Sorularla Tasavvuf Dervişlerin Halleri Ariflerden İnciler Manevi Gündem Hizmet - Denge Gönül Mekanları
2016-03-03 16:57:05 Yönetici 0 Yorum

MÜRŞİD MUHABBETİ

(Önceki sayıdan devam)

Balın tadını nasıl anlarsınız? 

Babam anlatırdı. Adamın biri gelmiş hanımına:

- Yahu hanım bal çok tatlıymış (!) demiş. Hanım: 
- Hayırdır Efendi, nerde yedin balı? Diye sormuş. Adam: 
- Yok Hanım, balı nerde bulup ta yiyecem, diye cevap vermiş. Hanımı: 
- Ee efendi, nerden bildin ya balın tadını? Diye sormuş. Adam bilmiş bilmiş cevap vermiş: 
- Bu gün ağa, hayvanları sormak için beni çağırmıştı, yanına gittiğimde, baktım ağa önüne bir koca tabak balı almış öyle iştahla ve ağzını şapırdatarak yiyordu ki, o zaman anladım bal çok tatlıymış!”

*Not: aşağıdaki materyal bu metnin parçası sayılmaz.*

(* ===== verification/Volumes.v ===== *)
(** * Storage volumes

    src/redfish_ctl/volumes/cmd_volume_manage.py: volume-create and volume-delete.
    The storage and volume reads are the commands storage_get
    (storage/cmd_storage_get.py) and vol_query (volumes/cmd_volumes.py), which
    [sync_invoke] runs on the same connection; both are here, and both run on the
    manager ([Vendor]), like the writes.  volume-check-consistency is
    [invoke_action] on the volume that [resolve_volume_uri] finds, and is in
    ResetCommands.v. *)

From stdpp Require Import base list strings.
From Stdlib Require Import Ascii ZArith Lia Permutation.
From S2P Require Import Prelude PyVal Effects Query Http Manager Discovery Csdl ActionPolicy Actions Invoker MockRules Idrac Vendor.

Module Volumes.
Import Http RedfishManager Vendor.
Local Open Scope Z_scope.
Local Open Scope py_scope.

(** [_last_segment(uri)] *)
Definition last_segment (uri : string) : string :=
  PyStr.last_or "" (PyStr.split "/"%char (PyStr.rstrip_char "/" uri)).

(** [_as_list(values)] *)
Definition as_list (values : pyval) : res (list string) :=
  match values with
  | PNone => Ok []
  | PStr s => Ok [s]
  | PList l | PTuple l => Ok (map py_str l)
  | PDict d => Ok (dict_keys d)
  | v => Raise (TypeError ("'" +:+ type_name v +:+ "' object is not iterable"))
  end.

(** ** The RAID types a document advertises *)

Definition raid_key (k : string) : bool :=
  bool_decide (k = "SupportedRAIDTypes") || bool_decide (k = "RAIDType@Redfish.AllowableValues").

(** One round of the loop on a popped dict: what it adds to [supported] and what
    it pushes; the top of the stack is the head of the list. *)
Definition visit_item (acc : list string * list pyval) (kv : string * pyval) : list string * list pyval :=
  match kv.2 with
  | PList l => if raid_key kv.1 then (acc.1 ++ map py_str l, acc.2) else (acc.1, kv.2 :: acc.2)
  | PDict _ => (acc.1, kv.2 :: acc.2)
  | _ => acc
  end.

Fixpoint collect_loop (fuel : nat) (stack : list pyval) (supported : list string) : res (list string) :=
  match fuel with
  | O => NoFuel
  | S fuel' =>
      match stack with
      | [] => Ok supported
      | PDict d :: stack' =>
          let '(supported', pushed) := fold_left visit_item d (supported, stack') in
          collect_loop fuel' pushed supported'
      | PList l :: stack' => collect_loop fuel' (rev l ++ stack') supported
      | _ :: stack' => collect_loop fuel' stack' supported
      end
  end.

(** The nodes of a document. *)
Fixpoint nodes (v : pyval) : nat :=
  match v with
  | PDict d => S (list_sum (map (fun kv => nodes kv.2) d))
  | PList l => S (list_sum (map nodes l))
  | _ => 1
  end.

(** [_collect_supported_raid_types(payload)], with a round for every node *)
Definition collect_supported_raid_types (payload : pyval) : res (list string) :=
  let? l := collect_loop (S (nodes payload)) [payload] [] in
  Ok (sort_strs (dedup l)).

(** The values under the RAID keys anywhere in a document. *)
Fixpoint raid_values (v : pyval) : list string :=
  match v with
  | PDict d =>
      concat (map (fun kv => match kv.2 with
                             | PList l => if raid_key kv.1 then map py_str l else raid_values kv.2
                             | _ => raid_values kv.2
                             end) d)
  | PList l => concat (map raid_values l)
  | _ => []
  end.

Lemma list_sum_cons x l : list_sum (x :: l) = (x + list_sum l)%nat.
Proof. done. Qed.

(** What one item of a dict contributes. *)
Definition item_values (kv : string * pyval) : list string :=
  match kv.2 with
  | PList l => if raid_key kv.1 then map py_str l else raid_values kv.2
  | _ => raid_values kv.2
  end.

Lemma visit_item_spec kv acc stack rest :
  let r := visit_item (acc, stack) kv in
  Permutation (r.1 ++ rest ++ concat (map raid_values r.2))
    (acc ++ (item_values kv ++ rest) ++ concat (map raid_values stack)) /\
  (list_sum (map nodes r.2) <= nodes kv.2 + list_sum (map nodes stack))%nat.
Proof.
  assert (forall v : pyval, Permutation (acc ++ rest ++ concat (map raid_values (v :: stack)))
            (acc ++ (raid_values v ++ rest) ++ concat (map raid_values stack))) as Hpush.
  { intros v. apply Permutation_app_head. cbn [map concat]. rewrite !app_assoc. apply Permutation_app_tail, Permutation_app_comm. }
  destruct kv as [k v]. unfold visit_item, item_values. cbn [fst snd].
  destruct v as [| | | | |l|l|d|]; cbn [raid_values fst snd]; try (split; [done|lia]).
  - destruct (raid_key k); cbn [fst snd].
    + split; [by rewrite <- !app_assoc|lia].
    + split; [apply Hpush|cbn [map]; rewrite list_sum_cons; lia].
  - split; [apply Hpush|cbn [map]; rewrite list_sum_cons; lia].
Qed.

Lemma visit_items d acc stack :
  let r := fold_left visit_item d (acc, stack) in
  Permutation (r.1 ++ concat (map raid_values r.2))
    (acc ++ raid_values (PDict d) ++ concat (map raid_values stack)) /\
  (list_sum (map nodes r.2) <= list_sum (map (fun kv => nodes kv.2) d) + list_sum (map nodes stack))%nat.
Proof.
  revert acc stack. induction d as [|kv d IH]; intros acc stack; [done|]. cbn [fold_left].
  destruct (visit_item_spec kv acc stack (raid_values (PDict d))) as [Hp1 Hn1].
  destruct (visit_item (acc, stack) kv) as [acc1 stack1]. cbn [fst snd] in Hp1, Hn1.
  destruct (IH acc1 stack1) as [Hp Hn]. split; [by rewrite Hp, Hp1|].
  cbn [map]. rewrite list_sum_cons. lia.
Qed.

Lemma collect_loop_run fuel stack acc :
  (list_sum (map nodes stack) < fuel)%nat ->
  exists l, collect_loop fuel stack acc = Ok l /\ Permutation l (acc ++ concat (map raid_values stack)).
Proof.
  revert stack acc. induction fuel as [|fuel IH]; intros stack acc Hf; [lia|].
  destruct stack as [|v stack]; [exists acc; split; [done|]; by rewrite app_nil_r|].
  cbn [collect_loop]. cbn [map] in Hf. rewrite list_sum_cons in Hf.
  destruct v as [| | | | |l|l|d|]; cbn [nodes] in Hf; cbn [map concat raid_values app];
    try (apply IH; lia).
  - destruct (IH (rev l ++ stack) acc) as (r & Hr & Hp).
    { rewrite map_app, list_sum_app, map_rev. cbn [nodes] in Hf.
      rewrite <- (Permutation_list_sum (Permutation_rev (map nodes l))). lia. }
    exists r. split; [done|]. rewrite Hp. apply Permutation_app_head. cbn [raid_values map concat].
    rewrite map_app, concat_app. apply Permutation_app_tail. rewrite map_rev.
    by rewrite <- Permutation_rev.
  - destruct (visit_items d acc stack) as [Hp Hn]. destruct (fold_left visit_item d (acc, stack)) as [acc' stack'].
    cbn [fst snd] in Hp, Hn. destruct (IH stack' acc') as (r & Hr & Hrp); [cbn [nodes] in Hf; lia|].
    exists r. split; [done|]. by rewrite Hrp, Hp.
Qed.

(** The search for RAID types ends and finds them all: on every document the loop
    over the work list returns, and the result lists, without repetition, exactly
    the values that stand under one of the two keys somewhere in the document. *)
Theorem raid_types_collected payload :
  exists l, collect_supported_raid_types payload = Ok l /\ NoDup l /\
    forall x, x ∈ l <-> x ∈ raid_values payload.
Proof.
  unfold collect_supported_raid_types.
  destruct (collect_loop_run (S (nodes payload)) [payload] []) as (l & -> & Hp); [simpl; lia|].
  cbn [res_bind]. eexists. split; [reflexivity|]. destruct (dedup_spec l) as [Hn Hx].
  split; [by rewrite sort_strs_perm|]. intros x. rewrite sort_strs_perm, Hx, Hp. simpl. by rewrite app_nil_r.
Qed.

(** ** The commands *)

(** [build_volume_payload(name, raid_type, drive_uris)] *)
Definition build_volume_payload (name raid_type : string) (drive_uris : list pyval) : pydict :=
  [("Name", PStr name); ("RAIDType", PStr raid_type);
   ("Links", PDict [("Drives", PList (map (fun uri => PDict [("@odata.id", uri)]) drive_uris))])].

(** [_volumes_uri(storage, controller)] *)
Definition volumes_uri (storage : pyval) (controller : string) : res string :=
  let? volumes := get_attr storage "Volumes" in
  let missing := UnsupportedAction ("Storage controller " +:+ controller +:+ " does not advertise a Volumes link") in
  match volumes with
  | PDict v => if truthy (dget "@odata.id" v) then Ok (py_str (dget "@odata.id" v)) else Raise missing
  | _ => Raise missing
  end.

(** The items of an optional collection property. *)
Definition items_of (k : string) (v : pyval) : res (list pyval) :=
  match v with
  | PDict d =>
      match dict_get_or k (PList []) d with
      | PList l | PTuple l => Ok l
      | PDict d' => Ok (map PStr (dict_keys d'))
      | PStr s => Ok (map PStr (chars_of s))
      | x => Raise (TypeError ("'" +:+ type_name x +:+ "' object is not iterable"))
      end
  | _ => no_get v
  end.

(** The link of a member, if it is an object with one. *)
Definition member_link (member : pyval) : option (pydict * pyval) :=
  match member with
  | PDict d => if truthy (dget "@odata.id" d) then Some (d, dget "@odata.id" d) else None
  | _ => None
  end.

(** [_resolve_drive_uris(storage, drives)] *)
Definition resolve_drive_uris (storage : pyval) (drives : list string) : res (list pyval) :=
  match drives with
  | [] => Raise (InvalidArgument "provide at least one --drive")
  | _ =>
      let? members := items_of "Drives" storage in
      let drive_map := fold_left (fun acc m => match member_link m with
                                               | Some (_, uri) => dict_set (last_segment (py_str uri)) uri acc
                                               | None => acc
                                               end) members [] in
      res_fold (fun acc drive =>
        if PyStr.startswith "/redfish/" drive then Ok (acc ++ [PStr drive])
        else match dict_get drive drive_map with
             | Some uri => Ok (acc ++ [uri])
             | None => Raise (InvalidArgument ("Drive " +:+ drive +:+ " not found, available "
                                               +:+ py_str (PList (map PStr (sort_strs (dict_keys drive_map))))))
             end) [] drives
  end.

(** The volumes of a collection, by id and by URI. *)
Definition available_volumes (members : list pyval) : list (string * string) :=
  fold_left (fun acc m => match member_link m with
                          | Some (d, uri) =>
                              let uri := py_str uri in
                              dict_set uri uri (dict_set (py_str (py_or (dget "Id" d) (PStr (last_segment uri)))) uri acc)
                          | None => acc
                          end) members [].

Definition volume_ids (available : list (string * string)) : list string :=
  sort_strs (List.filter (fun k => negb (PyStr.startswith "/redfish/" k)) (dict_keys available)).

Section Commands.
Context {W : Type} `{!World W} `{!Vendor W}.
Abbreviation MM := (M (mstate W)).

(** ** storage_get and vol_query *)

(** [filter_by_keys(json_data, attr_filter)]: the keys that contain one of the names *)
Definition filter_by_keys (json_data : pyval) (attr_filter : string) : res pyval :=
  let attr_filters := PyStr.split "," (PyStr.strip attr_filter) in
  let? keys := MockRules.py_iter json_data in
  let? result := res_fold (fun acc k =>
      match k with
      | PStr key => if existsb (fun a => Idrac.name_matches a key) attr_filters
                    then let? v := Idrac.item key json_data in Ok (dict_set key v acc) else Ok acc
      | k => Raise (AttributeError ("'" +:+ type_name k +:+ "' object has no attribute 'lower'"))
      end) [] keys in
  Ok (PDict result).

Böyle onlarca hikâye dinleseniz ya da kütüphaneler dolusu balı anlatan kitaplar mı okusanız daha iyi anlarsınız balın tadını, yoksa bir küçük kaşık balı damağınıza götürüp tattığınız da mı? 

Tıpkı balın tadını kitaptan öğrenmeye çalışmaktaki gibi; Allah dostu bir mürşide duyulan muhabbeti, sevgiyi anlayabilmek için ciltler dolusu tasavvuf kitapları okuyabilirsiniz ama bir an yaşamadıysanız, anlamanız mümkün olmayacaktır.

Seyda Hazretlerinin huzurundaydık yine… 

Belki bir rüya değildi ama içimde oluşan duyguların neticesinde, hayal âleminde hissediyordum kendimi… Bu günden sonra, bir daha tekerrür edebilmesi muhtemel olmayan anlar yaşıyor olabilirdik. Geleceğe dair planlar yapmadan, içinde bulunduğumuz anın tadını çıkarmak en iyisiydi.

Seyda Hazretleri, yakın zamanda gördüğü bir rüyasını anlatıyordu… Gönlündeki mürşid muhabbetinin gül kokuları, vücudundan yayılmağa ve muhabbetten hâsıl olan rayihalar, kendi gönlünden taşıp odayı sarmaya başlıyordu…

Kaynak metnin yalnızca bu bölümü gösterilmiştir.